A lot of new businesses prefer to have a rough idea of their values, mission, story, and positioning before bringing in a branding agency to help with their identity.

Others prefer to bring in a branding agency right from the start to deliver the whole suite of branding services and deliverables.

Design your Brand Identity

Your brand identity isn’t just a logo, a logo is a visual representation of your brand.

Your brand identity encompasses everything that you put out about your brand, on and offline, which customers then form an idea of your brand from. The personality, the chosen colour palette, tone of voice; the ways in which you project your message to your customers through your branding.

man working in an office on an apple mac

Develop your Website

Your website is the first port of call for a customer to check you out and form an opinion, and boy, do first impressions count.

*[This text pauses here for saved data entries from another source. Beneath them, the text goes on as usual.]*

(** * TracePulse: the event correlation and hypothesis engine

    A shallow embedding of the analysis core of TracePulse
    ([lib/systemMap.ts], [services/eventProcessor.ts], [services/ai.ts],
    [types/index.ts]) together with the properties of its specification.

    Conventions of the embedding.
    - A JavaScript object used as a dictionary whose entries are iterated
      ([systemMap.services]) is an association list in [Object.entries]
      order; a [Set] that is only tested and extended ([visited]) is a
      [gset]; a [Set] that is converted back to an array ([allDependents],
      [new Set(dependencies)]) is a duplicate-free list in insertion order.
    - JavaScript numbers are integers ([Z]).
    - Recursion and loops whose termination rests on a visited set run on
      fuel; the entry points supply enough fuel and are proved total. *)

From Stdlib Require Import ZArith Lia.
From stdpp Require Import base option list relations sorting strings pretty gmap.

#[local] Set Warnings "-register-all,-clear-no-such-hyp".

(** ** The system map ([types/index.ts]) *)

Record SystemMapService := {
  file : option string;
  functions : option (list string);
  depends_on : option (list string);
  endpoints : option (list string);
  description : option string
}.

Record SystemMap := {
  services : list (string * SystemMapService);
  version : option string;
  updated_at : option string
}.

(** [systemMap.services[name]]. The keys of an object are distinct; on a
    list with a repeated key this is the first entry under it. A name
    inherited from [Object.prototype] yields a value without [depends_on],
    which the callers treat like an absent entry. *)
Fixpoint lookup_service (entries : list (string * SystemMapService))
    (name : string) : option SystemMapService :=
  match entries with
  | [] => None
  | (key, service) :: rest =>
      if decide (key = name) then Some service else lookup_service rest name
  end.


(** ** Insertion-ordered sets ([new Set(array)], [Array.from(set)]) *)

Definition Set_add (x : string) (s : list string) : list string :=
  if decide (x ∈ s) then s else s ++ [x].

(** [new Set(iterable)] adds the elements from left to right. *)
Definition Set_from (l : list string) : list string :=
  foldl (λ s x, Set_add x s) [] l.

(** ** [findServiceDependencies] *)

Section dependencies.
(** The recursive call, one unit of fuel down. *)
Variable recur : string → gset string → option (list string * gset string).

(** [for (const dep of service.depends_on)
      dependencies.push(...findServiceDependencies(dep, systemMap, visited))]
    with the shared [visited] set threaded through the calls. *)
Fixpoint push_transitive (deps dependencies : list string)
    (visited : gset string) : option (list string * gset string) :=
  match deps with
  | [] => Some (dependencies, visited)
  | dep :: rest =>
      match recur dep visited with
      | None => None
      | Some (found, visited') =>
          push_transitive rest (dependencies ++ found) visited'
      end
  end.
End dependencies.

(** The function returns its result and the [visited] set as the call left
    it; [None] is running out of fuel. *)
Fixpoint findServiceDependencies_from (fuel : nat) (systemMap : SystemMap)
    (serviceName : string) (visited : gset string)
    : option (list string * gset string) :=
  match fuel with
  | O => None
  | S fuel' =>
      if decide (serviceName ∈ visited) then Some ([], visited)
      else
        let visited := {[serviceName]} ∪ visited in
        match lookup_service (services systemMap) serviceName with
        | None => Some ([], visited)
        | Some service =>
            match depends_on service with
            | None => Some ([], visited)
            | Some deps =>
                match push_transitive
                        (findServiceDependencies_from fuel' systemMap)
                        deps deps visited with
                | None => None
                | Some (dependencies, visited') =>
                    Some (Set_from dependencies, visited')
                end
            end
        end
  end.

(** The call with the default [visited = new Set()]. *)
Definition findServiceDependencies (serviceName : string)
    (systemMap : SystemMap) : option (list string) :=
  fst <$> findServiceDependencies_from (S (length (services systemMap)))
            systemMap serviceName ∅.

(** ** [findDependents] *)

(** [service.depends_on?.includes(serviceName)] *)
Definition includes_dep (service : SystemMapService) (serviceName : string)
    : bool :=
  match depends_on service with
  | None => false
  | Some deps => bool_decide (serviceName ∈ deps)
  end.

Fixpoint findDependents_entries (serviceName : string)
    (entries : list (string * SystemMapService)) : list string :=
  match entries with
  | [] => []
  | (name, service) :: rest =>
      if includes_dep service serviceName
      then name :: findDependents_entries serviceName rest
      else findDependents_entries serviceName rest
  end.

Definition findDependents (serviceName : string) (systemMap : SystemMap)
    : list string :=
  findDependents_entries serviceName (services systemMap).

(** ** [analyzeImpact] *)

Record Impact := {
  directDependents : list string;
  allDependents : list string;
  dependencies : list string
}.

(** The body of [for (const dep of deps)]: a dependent not seen before is
    added to the set and to the back of the queue. *)
Definition discover (state : list string * list string) (dep : string)
    : list string * list string :=
  let '(allDependents, queue) := state in
  if decide (dep ∈ allDependents) then (allDependents, queue)
  else (allDependents ++ [dep], queue ++ [dep]).
Section Calls.
Variables (incompleteURL : string) (request : Request).
Variables (response : value) (w : W).

Local Abbreviation url tok := (incompleteURL ++ QueryEscape tok)%string.
Local Abbreviation log_code msg :=
  (EvLogInfoln [corp.LString "[WECHAT_RETRY] err_code:"; corp.LInt64 Expired;
                corp.LString ", err_msg:"; corp.LString msg]).
Local Abbreviation log_current tok :=
  (EvLogInfoln [corp.LString "[WECHAT_RETRY] current token:"; corp.LString tok]).
Local Abbreviation log_new tok :=
  (EvLogInfoln [corp.LString "[WECHAT_RETRY] new token:"; corp.LString tok]).
Local Abbreviation log_fallthrough tok :=
  (EvLogInfoln [corp.LString "[WECHAT_RETRY] fallthrough, current token:";
                corp.LString tok]).

Lemma PostJSON_encode_error fuel err :
  Encode request = inr err ->
  PostJSON Expired fuel incompleteURL request response w
  = mkResult (Returned (Some err)) response w
      [EvPoolGet; EvEncode request; EvPoolPut].
Proof.
  intros Henc. unfold PostJSON, run, PostJSON_body. go_unfold. rewrite Henc.
  reflexivity.
Qed.

Lemma PostJSON_entry fuel requestBytes token w1 :
  Encode request = inl requestBytes ->
  Token w = (inl token, w1) ->
  PostJSON_body Expired fuel incompleteURL request (mkState w response [] [])
  = PostJSON_RETRY Expired fuel incompleteURL requestBytes false token
      (mkState w1 response [EvPoolGet; EvEncode request; EvToken] [EvPoolPut]).
Proof.
  intros Henc Htok. unfold PostJSON_body.
  cbv beta iota zeta delta [bind call check defer emit return_ ret world pointee trace deferred].
  rewrite Henc, Htok. reflexivity.
Qed.

Lemma PostJSON_token_error fuel requestBytes err w1 :
  Encode request = inl requestBytes ->
  Token w = (inr err, w1) ->
  PostJSON Expired fuel incompleteURL request response w
  = mkResult (Returned (Some err)) response w1
      [EvPoolGet; EvEncode request; EvToken; EvPoolPut].
Proof.
  intros Henc Htok. unfold PostJSON, run, PostJSON_body. go_unfold.
  rewrite Henc, Htok. reflexivity.
Qed.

A dysfunctional website makes your company appear outdated, incapable and ineffective at what you do. A slick, clean website with functioning CTA buttons is essential. An agency offering web design services will be able to weave your brand identity through your web pages, creating a seamless customer journey through your site.

Your website represents your company 24/7. It carries on working whilst your team are asleep, not optimising this opportunity can be business suicide.

The website is the backbone of your brand strategy and must showcase your brand identity and effectively communicate your values, mission and story to your audience in a way that they can easily soak up the information.

As times change, business changes. It’s important to have a fully flexible website that can be easily changed and updated, that works across various devices like phones and tablets as well as the standard desktop.

Create your Content Marketing Strategy

This should be a non-negotiable part of your marketing plan. The return that this can bring to your business is super high.

For some context, Canny now gets 90% of our new leads and clients coming to us directly from our blog.

Churning out fresh, relevant and readable content will give you front of mind awareness in your industry, as well as positioning yourselves as a leader in your field and building trust with the customer.

Build out your Marketing Materials

In this day and age most of your marketing materials will be digital, printouts are few and far between. Your chosen branding agency will be able to work with you to create quality branded marketing materials such as;

  • Sales sheets
  • Powerpoint presentations
  • PDF overview documents
  • Pitch decks
  • eBrochures and more.

Implement, Track, Adjust, and Pivot

Your brand strategy is an ever evolving, living, breathing document, just like your brand guidelines and is subject to changes in direction, switching things up, trial and error and amendments.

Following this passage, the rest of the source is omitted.